Une réponse à l’inquiétude des parents
Dans un contexte d’augmentation des actes de délinquance, la commune de Meyzieu, située à proximité de Lyon, a récemment décidé d’imposer un couvre-feu pour les jeunes de moins de 16 ans. Ce dispositif, valable jusqu’au 9 août, oblige ces derniers à rester chez eux entre 22h et 6h du matin, sauf s’ils sont accompagnés par un adulte.
Sommaire
- Une réponse à l’inquiétude des parents
- Des raisons de sécurité justifiant le couvre-feu
- Une mesure qui suscite des réactions mitigées
- Une initiative potentiellement isolée
Des raisons de sécurité justifiant le couvre-feu
Le maire de Meyzieu a justifié cette décision par une montée des incivilités, des dégradations et surtout, des tirs d’armes à feu qui ont suscité une vive inquiétude parmi les résidents. Bien que ces incidents n’aient pas occasionné de blessés, ils ont créé un climat de peur, principalement chez les familles. Dans ce cadre, le couvre-feu est présenté non pas comme une mesure répressive, mais comme une mesure de protection visant à sécuriser les mineurs.

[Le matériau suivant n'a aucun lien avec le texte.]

Lemma hhmm_chars t : Forall (λ c, 45 ≤ bz c ≤ 58) (hhmm t).
Proof.
  unfold hhmm. destruct (t =? 0); [constructor|]. destruct (clock t) as [h m].
  assert (∀ n, Forall (λ c, 45 ≤ bz c ≤ 58) (pad n)) as Hp.
  { intros n. unfold pad. destruct (n <? 10); [|apply itoa_chars].
    apply Forall_app. split; [repeat constructor; cbn; lia|apply itoa_chars]. }
  apply Forall_app. split; [done|]. apply Forall_app. split; [repeat constructor; cbn; lia|done].
Qed.

(** Words of digits and punctuation. *)
Lemma tok_digits b acc rest :
  Forall (λ c, 45 ≤ bz c ≤ 58) b →
  tok (Data false) acc (b ++ rest) = tok (Data false) (acc ++ b) rest.
Proof.
  intros Hb. rewrite tok_word.
  - f_equal. f_equal. apply shown_id. eapply Forall_impl; [exact Hb|]. cbv beta. intros c Hc. lia.
  - eapply Forall_impl; [exact Hb|]. cbv beta. intros c Hc. lia.
  - induction b as [|c b IH] using rev_ind; [done|]. rewrite ends_cr_app.
    apply Forall_app in Hb as [_ [Hb _]%Forall_cons]. cbn. apply Z.eqb_neq. lia.
Qed.

Definition ts_tokens (t : Z) : list token :=
  match hhmm t with [] => [] | s => [span_start (bs "ts"); Chars s; span_end] end.

Lemma tok_ts_line t rest :
  tok (Data false) [] (ts t ++ rest) = (λ l, ts_tokens t ++ l) <$> tok (Data false) [] rest.
Proof.
  unfold ts, ts_tokens. destruct (hhmm t) as [|c s] eqn:E.
  - rewrite decide_True by done. cbn [app]. by destruct (tok (Data false) [] rest).
  - rewrite decide_False by done. cbv zeta. rewrite <- !app_assoc, tok_ts.
    rewrite <- E, tok_digits by apply hhmm_chars. rewrite tok_close, E. cbn [app].
    by destruct (tok (Data false) [] rest).
Qed.

(** What the lines hold. *)
Definition from_tokens (from node : gostring) : list token :=
  span_start (bs "from")
  :: (if decide (node = []) then [Chars (shown from ++ bs ":")]
      else flush (shown from)
             [span_start (bs "node"); Chars (bs " @" ++ shown node); span_end; Chars (bs ":")])
  ++ [span_end].
(** What the other steps leave of the sum. *)
Lemma weight_parts d :
  (∀ p done, weight (set_web p done d) + web_weight (dm_web d) = weight d + web_weight p)%nat
  ∧ (∀ t, weight (set_time t d) = weight d)
  ∧ (∀ p, weight (set_listen p d) + listen_weight (dm_listen d) = weight d + listen_weight p)%nat
  ∧ (∀ ls, weight (set_dials ls d) + sum_list_with loop_weight (dm_dials d)
       = weight d + sum_list_with loop_weight ls)%nat
  ∧ (∀ rfs, weight (set_rfs rfs d) + rfs_weight (dm_rfs d) = weight d + rfs_weight rfs)%nat.
Proof.
  unfold weight.
  split_and!; intros;
    change (run_weight (set_web _ _ d)) with (run_weight d)
      || change (run_weight (set_time _ d)) with (run_weight d)
      || change (run_weight (set_listen _ d)) with (run_weight d)
      || change (run_weight (set_dials _ d)) with (run_weight d)
      || change (run_weight (set_rfs _ d)) with (run_weight d);
    cbn [dm_web dm_listen dm_dials dm_rfs set_web set_time set_listen set_dials set_rfs set_run]; lia.
Qed.

Lemma step_weight w a d d' :
  dm_done d = true → step_loop w a d = Some d' →
  (weight d' < weight d)%nat ∧ dm_log d' = dm_log d ∧ dm_done d' = true.
Proof.
  intros Hd. unfold step_loop. rewrite Hd. destruct w as [|i|i].
  - case_decide as Ha.
    + destruct (dm_up d); [|done]. intros H. apply bind_Some in H as (l & Hl & [= <-]).
      apply act_weight in Hl as [H1 H2]. split; [|done]. by apply run_moves, end_rfs_weight.
    + intros H. apply bind_Some in H as (l & Hl & [= <-]). apply act_weight in Hl as [H1 H2].
      rewrite note_over by done. split; [|done]. by apply run_moves.
  - intros H. apply bind_Some in H as (l0 & E0 & H). apply bind_Some in H as (l & Hl & [= <-]).
    apply act_weight in Hl as [H1 H2]. rewrite note_over by done. split; [|done].
    pose proof (sum_insert loop_weight (dm_dials d) i l0 l E0).
    destruct (weight_parts d) as (_ & _ & _ & Hw & _). specialize (Hw (<[i:=l]> (dm_dials d))). lia.
  - intros H. apply bind_Some in H as (r & E0 & H). destruct (rf_blocked r); [done|].
    apply bind_Some in H as (l & Hl & [= <-]).
    apply act_weight in Hl as [H1 H2]. rewrite note_over by done. split; [|done].
    set (r' := mkRf (rf_peer r) (rf_over r) false l).
    pose proof (sum_insert (λ r, loop_weight (rf_dial r)) (dm_rfs d) i r r' E0) as Hs.
    destruct (weight_parts d) as (_ & _ & _ & _ & Hw). specialize (Hw (<[i:=r']> (dm_rfs d))).
    unfold rfs_weight in Hw. cbn [rf_dial r'] in Hs. lia.
Qed.
(* ===== verification/SystemProps.v ===== *)
(** * The node as a whole

    Whatever its users, peers, browsers and clocks do, in any interleaving: every part
    reaches the hub only through the hub's operations, and leaves the links of others,
    the pinned callsigns and the stored messages as they are. *)
From S2P Require Import Prelude Unicode GoStrings ChatModel ChatSeen ChatStore ChatHub.
From S2P Require Import HubProps HubTheorems PeerProto PeerAllow PeerRouter RouterProps.
From S2P Require Import PeerLink LinkProps SessionInput Session SessionProps.
From S2P Require Import Rhp RhpClient Config ConfigProps Node Sqlite SqliteProps.
From S2P Require Import Web WebSteps WebProps WebTabs Daemon DaemonProps System.
From stdpp Require Import options.
Local Open Scope Z_scope.
Import Sys.

(** ** Moves of the hub *)

Section moves.
Context {St : Type} `{!Store St}.
Implicit Types (h : Hub.Hub St) (w : Router.World St).
Import Hub.

Inductive hub_move : Hub St → Hub St → Prop :=
| move_op op h : hub_move h (exec op h).
(** From one hub to the other by operations. *)
Definition moves : Hub St → Hub St → Prop := rtc hub_move.

Definition via {A} (m : ST (Hub St) A) : Prop := ∀ h, moves h (m h).2.

Lemma via_ret {A} (a : A) : via (mret a).
Proof. intros h. apply rtc_refl. Qed.
Lemma via_get {A} (f : Hub St → A) : via (st_get f).
Proof. intros h. apply rtc_refl. Qed.
Lemma via_bind {A B} (m : ST (Hub St) A) (k : A → ST (Hub St) B) :
  via m → (∀ a, via (k a)) → via (m ≫= k).
Proof. intros H1 H2 h. etrans; [apply H1|apply H2]. Qed.
Lemma via_op {A} (m : ST (Hub St) A) op : (∀ h, (m h).2 = exec op h) → via m.
Proof. intros E h. rewrite E. apply rtc_once. constructor. Qed.

Lemma via_Join u : via (Join u). Proof. by apply (via_op _ (OpJoin u)). Qed.
Lemma via_Leave k : via (Leave k). Proof. by apply (via_op _ (OpLeave k)). Qed.
Lemma via_Post k t : via (Post k t). Proof. by apply (via_op _ (OpPost k t)). Qed.
Lemma via_Private k c t : via (Private k c t). Proof. by apply (via_op _ (OpPrivate k c t)). Qed.
Lemma via_SetTopic k n : via (SetTopic k n). Proof. by apply (via_op _ (OpSetTopic k n)). Qed.
Lemma via_SetInfo k n q : via (SetInfo k n q). Proof. by apply (via_op _ (OpSetInfo k n q)). Qed.
Lemma via_LinkNode c a v : via (LinkNode c a v). Proof. by apply (via_op _ (OpLinkNode c a v)). Qed.
Lemma via_UnlinkNode c : via (UnlinkNode c). Proof. by apply (via_op _ (OpUnlinkNode c)). Qed.
Lemma via_SeenID i : via (SeenID i). Proof. by apply (via_op _ (OpSeen i)). Qed.
Lemma via_Subscribe : via Subscribe. Proof. by apply (via_op _ OpSubscribe). Qed.
Lemma via_cancel i : via (cancel i). Proof. by apply (via_op _ (OpCancel i)). Qed.
Lemma via_recv i : via (recv i). Proof. by apply (via_op _ (OpRecv i)). Qed.
End moves.

Create HintDb via.
#[export] Hint Resolve via_ret via_get via_Join via_Leave via_Post via_Private via_SetTopic
  via_SetInfo via_LinkNode via_UnlinkNode via_SeenID via_Subscribe via_cancel via_recv : via.
Ltac via := repeat first
  [ solve [auto with via] | apply via_bind; [|intros ?] | case_decide | case_match ].

Section worlds.
Context {St : Type} `{!Store St}.
Implicit Types (h : Hub.Hub St) (w : Router.World St).
Import Router.

Lemma via_ensureUser rec from : via (St := St) (ensureUser rec from).
Proof. unfold ensureUser. via. Qed.
#[local] Hint Resolve via_ensureUser : via.
Lemma via_apply rec from : via (St := St) (apply rec from).
Proof. unfold apply. via. Qed.

(** ** Steps of the links *)

#[local] Abbreviation WorldM := (ST (World St)).

(** What identifies a link object. *)
Definition link_name (l : Link) : gostring * bool := (l_peerCall l, l_outbound l).

Record wframe w w' : Prop := {
  wf_hub : moves (w_hub w) (w_hub w');
  wf_name : w_ourNode w' = w_ourNode w;
  wf_table : table_wf w → table_wf w';
  wf_heap ref : link_name <$> w_heap w' !! ref = link_name <$> w_heap w !! ref }.

Lemma wframe_refl w : wframe w w.
Proof. split; [apply rtc_refl|done..]. Qed.
Lemma wframe_trans w1 w2 w3 : wframe w1 w2 → wframe w2 w3 → wframe w1 w3.
Proof.
  intros [A1 A2 A3 A4] [B1 B2 B3 B4]. split; [by etrans|congruence|auto|].
  intros ref. by rewrite B4.
Qed.

Definition framed {A} (m : WorldM A) : Prop := ∀ w, wframe w (m w).2.

Lemma framed_ret {A} (a : A) : framed (mret a).
Proof. intros w. apply wframe_refl. Qed.
Lemma framed_get {A} (f : World St → A) : framed (st_get f).
Proof. intros w. apply wframe_refl. Qed.
Lemma framed_bind {A B} (m : WorldM A) (k : A → WorldM B) :
  framed m → (∀ a, framed (k a)) → framed (m ≫= k).
Proof. intros H1 H2 w. eapply wframe_trans; [apply H1|apply H2]. Qed.
Lemma framed_hub {A} (m : ST (Hub.Hub St) A) : via m → framed (on_hub m).
Proof. intros H w. split; cbn; [apply H|done..]. Qed.

(** Operations that change link objects, but not whose they are. *)
Lemma wframe_heap w w' :
  w_hub w' = w_hub w → w_ourNode w' = w_ourNode w → w_links w' = w_links w →
  (∀ ref, link_name <$> w_heap w' !! ref = link_name <$> w_heap w !! ref) → wframe w w'.
Proof.
  intros E1 E2 E3 Hh. split; [rewrite E1; apply rtc_refl|done| |done].
  apply table_wf_same; [done|]. intros r l E. specialize (Hh r). rewrite E in Hh.
  destruct (w_heap w' !! r) as [l'|]; [|done]. injection Hh as Hc _. by exists l'.
Qed.
(** ** doGenerate from the events *)

(** X15: what [doGenerate] makes of the events served.  If a [done] arrives,
    or the stream closes, it resolves to the data of the [output] events that
    precede the first [done], put end to end, and a failure of the stream
    after the [done] goes unseen; if the stream breaks before any [done] it
    rejects.  Both requests have been made in either case. *)
Theorem doGenerate_from_events upstream apiKey modelId settings prompt source :
  delivers upstream apiKey modelId settings prompt source ->
  exists log,
    length log = 2 /\
    run (doGenerate upstream apiKey modelId settings prompt) =
    (if has_done (chunks source) ||
        match ending source with Closed => true | Errored => false end
     then
       Ok {| text := foldr String.append ""
                       (output_data (before_done (chunks source)));
             generate_finishReason := stop;
             generate_usage := {| promptTokens := 0; completionTokens := 0 |};
             generate_rawPrompt := prompt;
             generate_rawSettings := settings |}
     else Err StreamFailure,
     log).
Proof.
  intros (ref & response & prediction & P & A & O & V & G).
  eexists. split; [| rewrite doGenerate_run, makeLanguageModelPrediction_run, P;
                     cbn zeta; rewrite A, O, V, G].
  2:{ rewrite for_await_transcoded, pipeThrough_transform. cbn [chunks ending].
      unfold spec_parts.
      destruct (has_done (chunks source)); cbn [orb].
      - assert (L : forall l, leading_text_deltas
                                (map text_delta l ++ [finish_part]) = l).
        { induction l as [|x l IH]; cbn; [done | by rewrite IH]. }
        by rewrite L, str_join_empty_sep.
      - rewrite app_nil_r, leading_text_deltas_map.
        destruct (ending source); [| done].
        by rewrite str_join_empty_sep. }
  reflexivity.
Qed.

Lemma doGenerate_from_events_witness :
  exists log,
    length log = 2 /\
    run (doGenerate (serving broken_after_done) "r8_xyz" "meta/llama"
           no_settings [User [TextPart "hi"]]) =
    (Ok {| text := "Hello world";
           generate_finishReason := stop;
           generate_usage := {| promptTokens := 0; completionTokens := 0 |};
           generate_rawPrompt := [User [TextPart "hi"]];
           generate_rawSettings := no_settings |}, log).
Proof.
  apply (doGenerate_from_events (serving broken_after_done) "r8_xyz"
           "meta/llama" no_settings [User [TextPart "hi"]] broken_after_done).
  exists llama,
    {| status := 201; statusText := "Created";
       json := Some (JObject
         [("output", JNull);
          ("urls", JObject [("stream", JString "https://stream.example/p1")])]) |},
    {| output := None; urls_stream := "https://stream.example/p1" |}.
  repeat split; reflexivity.
Defined.
(** * coolecode.py: Pokemon objects, the battle arena and the roster
      aggregations, as a shallow embedding.

    Python objects are mutable and passed by reference, so the embedding
    keeps a store of objects addressed by location: a [Pokemon] argument of
    the source is a location here, and two arguments may be the same
    location.  Every function of the source that prints, mutates or raises
    is a computation in the monad [M] below. *)

From Stdlib Require Import ZArith QArith Qabs Lia OrderedTypeEx.
From stdpp Require Import gmap strings list fin_maps pretty sorting.

Local Open Scope string_scope.
Local Open Scope list_scope.
Local Open Scope Z_scope.

(** ** Objects *)

Abbreviation loc := nat (only parsing).

(** [class Pokemon]: the dataclass fields in declaration order, then the
    attribute [id] that [__post_init__] adds. *)
Record Pokemon := mkPokemon {
  sort_index : Z;
  name : string;
  type_ : string;
  hp : Z;
  attack : Z;
  defense : Z;
  speed : Z;
  moves : list string;
  id : string
}.

(** One entry of [BattleArena.history]: the dict literal of [battle], keys
    in insertion order. *)
Abbreviation Dict := (list (string * string)) (only parsing).

(** [class BattleArena] *)
Record BattleArena := mkArena {
  history : list Dict
}.

(** ** Printed lines

    Each [print] of the source is one event carrying the values that the
    f-string interpolates.  [log_action] prints the positional arguments
    with their [repr]; for a Pokemon that is the field values at the time
    of the call. *)
#[local] Unset Elimination Schemes.
Inductive value :=
  | VNone
  | VStr (s : string)
  | VInt (z : Z)
  | VFloat (x : Q)
  | VPokemon (p : Pokemon)
  | VObject (l : loc)
  | VList (vs : list value)
  | VDict (d : list (string * value)).
#[local] Set Elimination Schemes.

Inductive event :=
  | DebugCalling (fname : string) (args : list value)
  | DebugReturned (fname : string) (result : value)
  | InfoCreated (pname pid ptype : string)
  | Receives (pname : string) (damage hp_now : Z)
  | Uses (pname move : string) (damage : Z) (oname : string)
  | BattleStarts (name1 name2 : string)
  | WinnerIs (wname : string).

(** ** The state of the process *)
Record World := mkWorld {
  pokes : gmap loc Pokemon;      (* the Pokemon objects *)
  arenas : gmap loc BattleArena; (* the BattleArena objects *)
  id_gen : nat;                  (* [counter] of the generator [id_gen] *)
  stdout : list event;           (* what has been printed, oldest first *)
  entropy : nat -> nat;          (* the draws of module [random] *)
  draws : nat                    (* how many draws were consumed *)
}.

Definition set_pokes (f : gmap loc Pokemon -> gmap loc Pokemon) (w : World) : World :=
  mkWorld (f (pokes w)) (arenas w) (id_gen w) (stdout w) (entropy w) (draws w).
Definition set_arenas (f : gmap loc BattleArena -> gmap loc BattleArena) (w : World) : World :=
  mkWorld (pokes w) (f (arenas w)) (id_gen w) (stdout w) (entropy w) (draws w).
Definition set_id_gen (n : nat) (w : World) : World :=
  mkWorld (pokes w) (arenas w) n (stdout w) (entropy w) (draws w).
Definition emit (e : event) (w : World) : World :=
  mkWorld (pokes w) (arenas w) (id_gen w) (stdout w ++ [e]) (entropy w) (draws w).
Definition set_draws (n : nat) (w : World) : World :=
  mkWorld (pokes w) (arenas w) (id_gen w) (stdout w) (entropy w) n.

(** ** Computations

    [Raise] is a Python exception left uncaught.  [Wrong] is a location
    that holds no object, which no Python program can produce; [Timeout]
    is the fuel of a [while] loop running out. *)
Inductive exn :=
  | IndexError       (* random.choice on an empty sequence *)
  | StatisticsError  (* statistics.mean on no data *)
  | ValueError       (* max / min of an empty sequence *)
  | OverflowError.   (* an int quotient too large for a float *)

Inductive res (A : Type) :=
  | Ret (a : A) (w : World)
  | Raise (e : exn) (w : World)
  | Wrong
  | Timeout.
Arguments Ret {A} a w.
Arguments Raise {A} e w.
Arguments Wrong {A}.
Arguments Timeout {A}.

Definition M (A : Type) := World -> res A.

Definition ret {A} (a : A) : M A := fun w => Ret a w.
Definition bind {A B} (m : M A) (k : A -> M B) : M B :=
  fun w => match m w with
           | Ret a w' => k a w'
           | Raise e w' => Raise e w'
           | Wrong => Wrong
           | Timeout => Timeout
           end.
Definition raise {A} (e : exn) : M A := fun w => Raise e w.
Definition timeout {A} : M A := fun _ => Timeout.
Definition print (e : event) : M unit := fun w => Ret tt (emit e w).
Definition get_world : M World := fun w => Ret w w.

#[export] Instance M_ret : MRet M := @ret.
#[export] Instance M_bind : MBind M := fun A B k m => bind m k.

(** Attribute access [p.field] through a reference. *)
Definition deref (l : loc) : M Pokemon :=
  fun w => match pokes w !! l with
           | Some p => Ret p w
           | None => Wrong
           end.

(** [p.hp = v] *)
Definition set_hp (v : Z) (p : Pokemon) : Pokemon :=
  mkPokemon (sort_index p) (name p) (type_ p) v (attack p) (defense p)
            (speed p) (moves p) (id p).
Definition store_hp (l : loc) (v : Z) : M unit :=
  fun w => match pokes w !! l with
           | Some p => Ret tt (set_pokes <[l := set_hp v p]> w)
           | None => Wrong
           end.

(** A new object gets a location that is not in use. *)
Definition alloc (p : Pokemon) : M loc :=
  fun w => let l := fresh (dom (pokes w)) in Ret l (set_pokes <[l := p]> w).

(** ** Utilities *)

(** [log_action]: the wrapper prints the call, runs the function and
    prints what it returned; when the function raises, the second line is
    never printed. *)
Definition log_action {A} (fname : string) (args : list value)
    (show : A -> value) (body : M A) : M A :=
  print (DebugCalling fname args);;
  result ← body;
  print (DebugReturned fname (show result));;
  ret result.
(** X26: a [GET] or [HEAD] request that names an identifier and no
    method asks the storage whether the item exists and reads it only if
    it does: the answer is the item, 404 when the item does not exist,
    and 500 when [exist] or [read] reports an error. *)
Theorem api_get_reads_existing_item :
  forall (S : Type) (db : Webapi.kagodb S)
         (JSON_parse : string -> error + value) (print : value -> string)
         (bodyParser : Webapi.job S)
         (other_methods : string -> option (Webapi.job S))
         (req req' : Webapi.request) (s s' : S),
    bodyParser req s = (Webapi.Next req', s') ->
    In (Webapi.toLowerCase (Webapi.method req')) ["head"; "get"] ->
    truthy (Webapi.param req' "id") = true ->
    truthy (Webapi.param req' "method") = false ->
    let id := Webapi.param req' "id" in
    let s1 := snd (Webapi.db_exist db id s') in
    Webapi.api S db JSON_parse print bodyParser other_methods req s =
    match fst (Webapi.db_exist db id s') with
    | inl _ => (Webapi.Answered (Webapi.Code 500), s1)
    | inr false => (Webapi.Answered (Webapi.Code 404), s1)
    | inr true =>
        (Webapi.Answered
           (match fst (Webapi.db_read db id s1) with
            | inl _ => Webapi.Code 500
            | inr item => Webapi.Payload item
            end),
         snd (Webapi.db_read db id s1))
    end.
Proof.
  intros S db JSON_parse print bodyParser other_methods req req' s s'
    Hb Hv Hid Hm id s1.
  assert (Hnot : Webapi.toLowerCase (Webapi.method req') <> "put" /\
                 Webapi.toLowerCase (Webapi.method req') <> "delete").
  { destruct Hv as [<-|[<-|[]]]; split; discriminate. }
  rewrite (api_reaches_dispatch S db JSON_parse print bodyParser other_methods
             req req' s s' Hb (or_intror Hnot)).
  cbn [Webapi.run]. unfold Webapi.dispatch at 1. rewrite Hm. cbn [negb].
  assert (Hread : Webapi.read S db req' s' =
                  match fst (Webapi.db_exist db id s') with
                  | inl _ => (Webapi.Sent (Webapi.Code 500), s1)
                  | inr false => (Webapi.Sent (Webapi.Code 404), s1)
                  | inr true =>
                      (Webapi.Sent
                         (match fst (Webapi.db_read db id s1) with
                          | inl _ => Webapi.Code 500
                          | inr item => Webapi.Payload item
                          end),
                       snd (Webapi.db_read db id s1))
                  end).
  { unfold Webapi.read. rewrite Hid. cbn [negb]. fold id. unfold s1.
    destruct (Webapi.db_exist db id s') as [[e|[|]] s2]; cbn [fst snd];
      try reflexivity.
    destruct (Webapi.db_read db id s2) as [[e|item] s3]; reflexivity. }
  destruct Hv as [Hv|[Hv|[]]].
  - rewrite (verb_same S "head" _ req' s' (eq_sym Hv)), Hread.
    destruct (fst (Webapi.db_exist db id s')) as [e|[|]]; reflexivity.
  - rewrite (verb_other S "head" _ req' s')
      by (rewrite <- Hv; discriminate).
    rewrite (verb_same S "get" _ req' s' (eq_sym Hv)), Hread.
    destruct (fst (Webapi.db_exist db id s')) as [e|[|]]; reflexivity.
Qed.

Lemma api_get_reads_existing_item_witness :
  let no_json := fun _ : string => inl (Error "Unexpected token" None) in
  let api := Webapi.api Memory.world Samples.memory_db no_json
               (fun _ => "") (Webapi.NOOP Memory.world) (fun _ => None) in
  let wd := ([], {| Memory.namespace := None;
                    Memory._memory_store :=
                      Some (Memory.Own [("apple", Examples.doc "apple" 1)]) |})
  in
  In (Webapi.toLowerCase "GET") ["head"; "get"] /\
  fst (api (Samples.request_of "GET" [("id", VStr "apple")] VUndefined) wd) =
    Webapi.Answered (Webapi.Payload (Examples.doc "apple" 1)) /\
  fst (api (Samples.request_of "GET" [("id", VStr "pear")] VUndefined) wd) =
    Webapi.Answered (Webapi.Code 404).
Proof.
  intros no_json api wd.
  assert (Hv : In (Webapi.toLowerCase "GET") ["head"; "get"])
    by (right; left; reflexivity).
  split; [exact Hv|]. unfold api. split.
  - rewrite (api_get_reads_existing_item Memory.world Samples.memory_db
               no_json (fun _ => "") (Webapi.NOOP Memory.world)
               (fun _ => None)
               (Samples.request_of "GET" [("id", VStr "apple")] VUndefined)
               (Samples.request_of "GET" [("id", VStr "apple")] VUndefined)
               wd wd eq_refl Hv eq_refl eq_refl).
    reflexivity.
  - rewrite (api_get_reads_existing_item Memory.world Samples.memory_db
               no_json (fun _ => "") (Webapi.NOOP Memory.world)
               (fun _ => None)
               (Samples.request_of "GET" [("id", VStr "pear")] VUndefined)
               (Samples.request_of "GET" [("id", VStr "pear")] VUndefined)
               wd wd eq_refl Hv eq_refl eq_refl).
    reflexivity.
Defined.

Une mesure qui suscite des réactions mitigées
Alors que certains applaudissent la décision, la Ligue des Droits de l’Homme a exprimé des réserves, rappelant que de pareilles mesures peuvent aussi être perçues comme une atteinte aux libertés individuelles. De plus, un couvre-feu imposé à Mions avait été suspendu par le tribunal administratif, ce qui amène à s’interroger sur la viabilité juridique de cette initiative à Meyzieu.
Une initiative potentiellement isolée
Le couvre-feu à Meyzieu pourrait ouvrir la voie à d’autres municipalités de l’agglomération lyonnaise, qui envisagent de faire de même face à l’augmentation de la délinquance juvénile. Les habitants espèrent que cette mesure sera respectée et qu’elle contribuera réellement à améliorer la sécurité dans leur commune, tout en cherchant une balance avec les droits des jeunes.
La mise en place de ce couvre-feu témoigne d’une période anxieuse pour de nombreuses communes autour de Lyon, où la sécurité des citoyens, et notamment celle des enfants, est devenue une priorité pressante.